In languages like French, Spanish, German, Italian, Arabic, and Hebrew, nouns carry a grammatical gender (masculine, feminine, or in some languages, neuter) and other words in the sentence must reflect that gender consistently. This is gender agreement. In French, “un chat noir” (a black cat, masculine) uses the masculine form of both the article and the adjective, while “une voiture noire” (a black car, feminine) switches both to feminine, even though neither a cat nor a car has biological sex.
For native speakers, gender agreement is automatic. For translators, it requires careful attention to every element in a sentence. For developers building multilingual software, it is one of the most technically demanding aspects of internationalization.
English largely lacks grammatical gender, which means developers building software in English rarely encounter it. When that software needs to be localized into Spanish, French, German, Arabic, or Hebrew, gender agreement suddenly becomes a structural problem built into the code itself.
The most common culprit is string concatenation — building sentences by joining fragments of text with variables. A string like "Your " + itemType + " has been saved" works fine in English. In Spanish, the adjective and article before itemType need to agree in gender with whatever word fills that variable. If the variable is archivo (file, masculine), the string reads differently than if it is carpeta (folder, feminine). A hardcoded template with no gender awareness will produce grammatically wrong output for one or both cases.
The same problem appears in user-facing messages that refer to the user themselves. In English, “Welcome back!” works for everyone. In Hebrew or Arabic, the greeting changes form depending on whether the user is male or female. If the application does not know or store the user’s gender, serving the correct grammatical form becomes a logic problem on top of a translation problem.
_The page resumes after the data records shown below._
(** * Rate-controlled dispatch engine of the Event Hub load generator

    A shallow embedding of [eventhub_simulator.py]: the worker-count split
    done by [main], the batch plan of [message_sender_worker], the message
    generator, the sink wrapper [EventHubSender.send_batch], the shared
    [stats] dictionary with its reporter, and the shutdown flag; further
    the lookup of the connection details, the stock symbols of the command
    line and the worker tasks that [main] creates.

    Python integers are [Z]; [//] is floor division, which is [Z.div] for a
    non-zero divisor and raises [ZeroDivisionError] otherwise.  Python
    strings are [string]s whose characters are the code points 0..255.
    Exceptions are values of [exn] carried by [result]. *)

From Stdlib Require Import ZArith QArith Qabs List String Ascii Bool Lia.
From Stdlib Require Import DecimalString DecimalFacts DecimalPos DecimalN DecimalZ.
Import ListNotations.
Open Scope Z_scope.

(* ================================================================= *)
(** ** Python values and exceptions *)

Inductive exn : Type :=
| ZeroDivisionError
| ValueError
| IndexError
| TypeError
| OverflowError
| SinkError         (* any [Exception] raised by the Event Hub SDK *)
| CancelledError.   (* [asyncio.CancelledError], a [BaseException] *)

Inductive result (A : Type) : Type :=
| Ok (a : A)
| Raise (e : exn)
| OutOfFuel.        (* the fuel of a loop model ran out; never a Python outcome *)

Arguments Ok {A} a.
Arguments Raise {A} e.
Arguments OutOfFuel {A}.

(** [isinstance(e, Exception)]: what [except Exception] catches. *)
Definition is_Exception (e : exn) : bool :=
  match e with CancelledError => false | _ => true end.

(** [a // b] *)
Definition floordiv (a b : Z) : result Z :=
  if b =? 0 then Raise ZeroDivisionError else Ok (a / b).

(** [len(s)] *)
Definition len (s : string) : Z := Z.of_nat (String.length s).

(** [str(n)] for an [int], also what an f-string and [json.dumps] print *)
Definition str (n : Z) : string := NilZero.string_of_int (Z.to_int n).

(** [s[:n]] for [n >= 0] *)
Fixpoint take (n : nat) (s : string) : string :=
  match n, s with
  | S n', String c s' => String c (take n' s')
  | _, _ => EmptyString
  end.

(* ================================================================= *)
(** ** [main]: worker count and per-worker rate (lines 405-410) *)

(** The [simulator] section of [config.json], after the [.get(key, default)]
    lookups of [main] and [message_sender_worker]. *)
Record simulator_config : Type := {
  max_workers : Z;
  min_batch_size : Z;
  max_batch_size : Z;
  batch_size_per_1k_rate : Z
}.

Definition default_simulator_config : simulator_config :=
  {| max_workers := 50; min_batch_size := 1; max_batch_size := 1000;
     batch_size_per_1k_rate := 100 |}.

(** [num_workers = min(max_workers, max(1, args.rate // 1000))] *)
Definition num_workers (rate max_workers : Z) : Z :=
  Z.min max_workers (Z.max 1 (rate / 1000)).

(** [rate_per_worker = args.rate // num_workers]; the pair that [main]
    prints and hands to the workers. *)
Definition main_split (rate max_workers : Z) : result (Z * Z) :=
  let n := num_workers rate max_workers in
  match floordiv rate n with
  | Ok rate_per_worker => Ok (n, rate_per_worker)
  | Raise e => Raise e
  | OutOfFuel => OutOfFuel
  end.

(** [clamp(lo, hi, x)] of the specification: [x] brought into the interval
    [lo..hi]. *)
Definition clamp (lo hi x : Z) : Z := Z.max lo (Z.min hi x).

(* ================================================================= *)
(** ** [message_sender_worker]: batch plan (lines 261-270) *)

(** [target_batch = (rate_per_worker // 10) if rate_per_worker > 0
                    else batch_size_per_1k] *)
Definition target_batch (cfg : simulator_config) (rate_per_worker : Z) : Z :=
  if rate_per_worker >? 0 then rate_per_worker / 10
  else batch_size_per_1k_rate cfg.

(** [batch_size = max(min_batch, min(max_batch, target_batch))] *)
Definition batch_size (cfg : simulator_config) (rate_per_worker : Z) : Z :=
  Z.max (min_batch_size cfg)
        (Z.min (max_batch_size cfg) (target_batch cfg rate_per_worker)).

(** [sleep_time = batch_size / rate_per_worker if rate_per_worker > 0
                  else 0.01], in seconds.  Python's [/] on two integers is
    the exact quotient rounded to a double; the model keeps the exact
    quotient as a rational. *)
Definition sleep_time (cfg : simulator_config) (rate_per_worker : Z) : Q :=
  if rate_per_worker >? 0
  then (inject_Z (batch_size cfg rate_per_worker) / inject_Z rate_per_worker)%Q
  else (1 # 100)%Q.

(* ================================================================= *)
(** ** The pseudo-random source and the clock *)

(** A finite [float], kept as the pieces of the text [float.__repr__]
    prints for it: sign, integer digits, fraction digits and exponent.
    With no fraction and no exponent Python prints [.0].  Infinities and
    NaN are left out: [round(random.uniform(0.01, max_num / 100), p)]
    returns a finite float or raises [OverflowError] (see [truediv] and
    [round_uniform]). *)
Record pyfloat : Type := {
  fl_neg : bool;
  fl_whole : N;
  fl_frac : Decimal.uint;
  fl_exp : option Z
}.

(** Everything [generate_message] reads from outside: the raw draws of the
    [random] module, the floats that [round(random.uniform(..), ..)]
    returns, whether the float drawn is one whose rounding is too large to
    represent, and the readings of
    [datetime.now(timezone.utc).isoformat()].  A computation reads entry
    [pos] and moves on to [pos + 1]. *)
Record source : Type := {
  ints : nat -> N;
  floats : nat -> pyfloat;
  round_overflows : nat -> bool;
  clock : nat -> string
}.

(** Code that reads an environment [E], threads a state [S] and may raise:
    the state survives an exception. *)
Definition ST (E S A : Type) : Type := E -> S -> result A * S.

Definition ret {E S A} (a : A) : ST E S A := fun _ st => (Ok a, st).

Definition raise {E S A} (e : exn) : ST E S A := fun _ st => (Raise e, st).

Definition bind {E S A B} (c : ST E S A) (k : A -> ST E S B) : ST E S B :=
  fun env st =>
    match c env st with
    | (Ok a, st') => k a env st'
    | (Raise e, st') => (Raise e, st')
    | (OutOfFuel, st') => (OutOfFuel, st')
    end.

Notation "x <- c ;; k" := (bind c (fun x => k))
  (at level 61, c at next level, right associativity).

(** The generator's code: the state is the position in the [source]. *)
Definition M (A : Type) : Type := ST source nat A.

Definition draw : M N := fun src pos => (Ok (ints src pos), S pos).

(** A value or an exception that does not depend on the state. *)
Definition of_result {E S A} (r : result A) : ST E S A := fun _ st => (r, st).

(** The largest [float], [2^1024 - 2^971], and the least magnitude that
    rounds beyond it: the midpoint between it and [2^1024], a tie that
    goes to the even [2^1024]. *)
Definition float_max : Z := 2 ^ 1024 - 2 ^ 971.

Definition float_overflow : Z := 2 ^ 1024 - 2 ^ 970.

(** [a / b] on two [int]s: the quotient rounded to the nearest [float];
    [OverflowError] ("integer division result too large for a float")
    when that is beyond the largest one.  As for [sleep_time], the model
    keeps the exact quotient. *)
Definition truediv (a b : Z) : result Q :=
  if b =? 0 then Raise ZeroDivisionError
  else if float_overflow * Z.abs b <=? Z.abs a then Raise OverflowError
  else Ok (inject_Z a / inject_Z b)%Q.

(** Whether [round(x, ndigits)] can raise [OverflowError] ("rounded value
    too large to represent") for some float [x] between [a] and [b].
    [round] makes the multiple of [10^(-ndigits)] nearest to [x] and
    raises when no float is as large.  For [ndigits >= 0] it never does (a
    float from [2^52] on is an integer and rounds to itself), nor for
    [ndigits < -308], where the result is [0.0]; in between, the multiple
    is at most [10^(-ndigits) / 2] away from [x], and [x] is no larger
    than the floats nearest to [a] and [b]. *)
Definition round_can_overflow (a b : Q) (ndigits : Z) : bool :=
  ((-308 <=? ndigits) && (ndigits <? 0)
   && (Qle_bool (inject_Z float_max)
                (Qabs a + inject_Z (10 ^ (- ndigits)) / 2)
       || Qle_bool (inject_Z float_max)
                   (Qabs b + inject_Z (10 ^ (- ndigits)) / 2)))%bool.

(** [round(random.uniform(a, b), ndigits)] for an [int] [ndigits]: the
    float the source holds for this draw, or [OverflowError] where the
    rounding can overflow and the source says that it does for this
    draw. *)
Definition round_uniform (a b : Q) (ndigits : Z) : M pyfloat :=
  fun src pos =>
    if (round_can_overflow a b ndigits && round_overflows src pos)%bool
    then (Raise OverflowError, S pos)
    else (Ok (floats src pos), S pos).

(** [datetime.now(timezone.utc).isoformat()] *)
Definition now_isoformat : M string := fun src pos => (Ok (clock src pos), S pos).

(** [random.randint(a, b)]: some integer of [a..b]; [ValueError] on an
    empty range. *)
Definition randint (a b : Z) : M Z :=
  if b <? a then raise ValueError
  else n <- draw ;; ret (a + Z.of_N n mod (b - a + 1)).

(** [random.choice(seq)]: some element; [IndexError] on an empty sequence. *)
Definition choice {A} (seq : list A) : M A :=
  match seq with
  | [] => raise IndexError
  | _ =>
    n <- draw ;;
    match nth_error seq (N.to_nat n mod List.length seq) with
    | Some x => ret x
    | None => raise IndexError
    end
  end.

(** [''.join(random.choices(population, k=k))] *)
Fixpoint choices (population : list ascii) (k : nat) : M string :=
  match k with
  | O => ret EmptyString
  | S k' =>
    c <- choice population ;;
    s <- choices population k' ;;
    ret (String c s)
  end.

(* ================================================================= *)
(** ** [json.dumps(.., separators=(',', ':'))] on the generator's values *)

Inductive pyval : Type :=
| PInt (n : Z)
| PFloat (f : pyfloat)
| PBool (b : bool)
| PStr (s : string).

Definition quote : ascii := "034"%char.
Definition backslash : ascii := "092"%char.

Definition hexdigit (n : nat) : ascii :=
  nth n (list_ascii_of_string "0123456789abcdef") "0"%char.

(** One character under [ensure_ascii]: the two-character escapes of
    [ESCAPE_DCT], [\u00xx] for the rest outside [' '..'~'], itself
    otherwise. *)
Definition encode_char (c : ascii) : string :=
  let n := nat_of_ascii c in
  if Ascii.eqb c quote then String backslash (String quote EmptyString)
  else if Ascii.eqb c backslash then String backslash (String backslash EmptyString)
  else if Nat.eqb n 8 then String backslash "b"
  else if Nat.eqb n 12 then String backslash "f"
  else if Nat.eqb n 10 then String backslash "n"
  else if Nat.eqb n 13 then String backslash "r"
  else if Nat.eqb n 9 then String backslash "t"
  else if (Nat.ltb n 32 || Nat.ltb 126 n)%bool
       then String backslash
              (String "u" (String "0" (String "0"
                 (String (hexdigit (Nat.div n 16))
                    (String (hexdigit (Nat.modulo n 16)) EmptyString)))))
  else String c EmptyString.

Fixpoint encode_chars (s : string) : string :=
  match s with
  | EmptyString => EmptyString
  | String c s' => encode_char c ++ encode_chars s'
  end.

(** [encode_basestring_ascii(s)] *)
Definition encode_basestring (s : string) : string :=
  String quote (encode_chars s ++ String quote EmptyString).

(** Exponent digits of a float repr, at least two of them. *)
Definition exp_digits (n : N) : string :=
  if (n <? 10)%N then String "0" (NilEmpty.string_of_uint (N.to_uint n))
  else NilEmpty.string_of_uint (N.to_uint n).

(** [float.__repr__] of a finite float *)
Definition float_repr (f : pyfloat) : string :=
  (if fl_neg f then "-" else "")
  ++ NilEmpty.string_of_uint (N.to_uint (fl_whole f))
  ++ match fl_frac f, fl_exp f with
     | Decimal.Nil, None => ".0"
     | Decimal.Nil, Some _ => ""
     | d, _ => String "." (NilEmpty.string_of_uint d)
     end
  ++ match fl_exp f with
     | None => ""
     | Some e => String "e" ((if e <? 0 then "-" else "+")
                             ++ exp_digits (Z.abs_N e))
     end.

(** [json.dumps(value)] for the four kinds of value a field can hold *)
Definition dumps_value (v : pyval) : string :=
  match v with
  | PStr s => encode_basestring s
  | PBool true => "true"
  | PBool false => "false"
  | PInt n => str n
  | PFloat f => float_repr f
  end.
Now, there is a certain distinction between these two types that should be clarified to address them correctly:
Grammatical gender refers to the fixed gender assigned to nouns in a language, regardless of the real-world object. In Spanish, el coche (the car) is masculine and la mesa (the table) is feminine. This is a property of the word itself, not of what the word refers to. Adjectives, articles, and pronouns must agree with this assigned gender.
Semantic gender (or natural gender) refers to the biological or social gender of a person or entity being described. When a UI string says “You are now registered,” languages like Arabic and Hebrew require different word forms depending on whether “you” refers to a man or a woman. This is semantic gender, and it depends on real-world identity, not grammatical convention.
Both types require different solutions in software: grammatical gender is handled through translation variants and careful string design, while semantic gender usually requires storing user gender preferences and using conditional logic to serve the right string.
The most practical approach is to use ICU MessageFormat syntax to define gender variants directly in translation strings. For example, a greeting that changes based on user gender can be written as a single key with male, female, and other variants. The i18n library selects the correct form at runtime based on the gender value passed in.
For grammatical gender tied to variable nouns, the cleanest solution is to avoid partial sentence strings entirely. Instead of inserting a noun into a sentence fragment, write complete sentences for each variant or use a translation key structure that groups related gender forms together, such as item.file.saved and item.folder.saved, giving translators the context they need.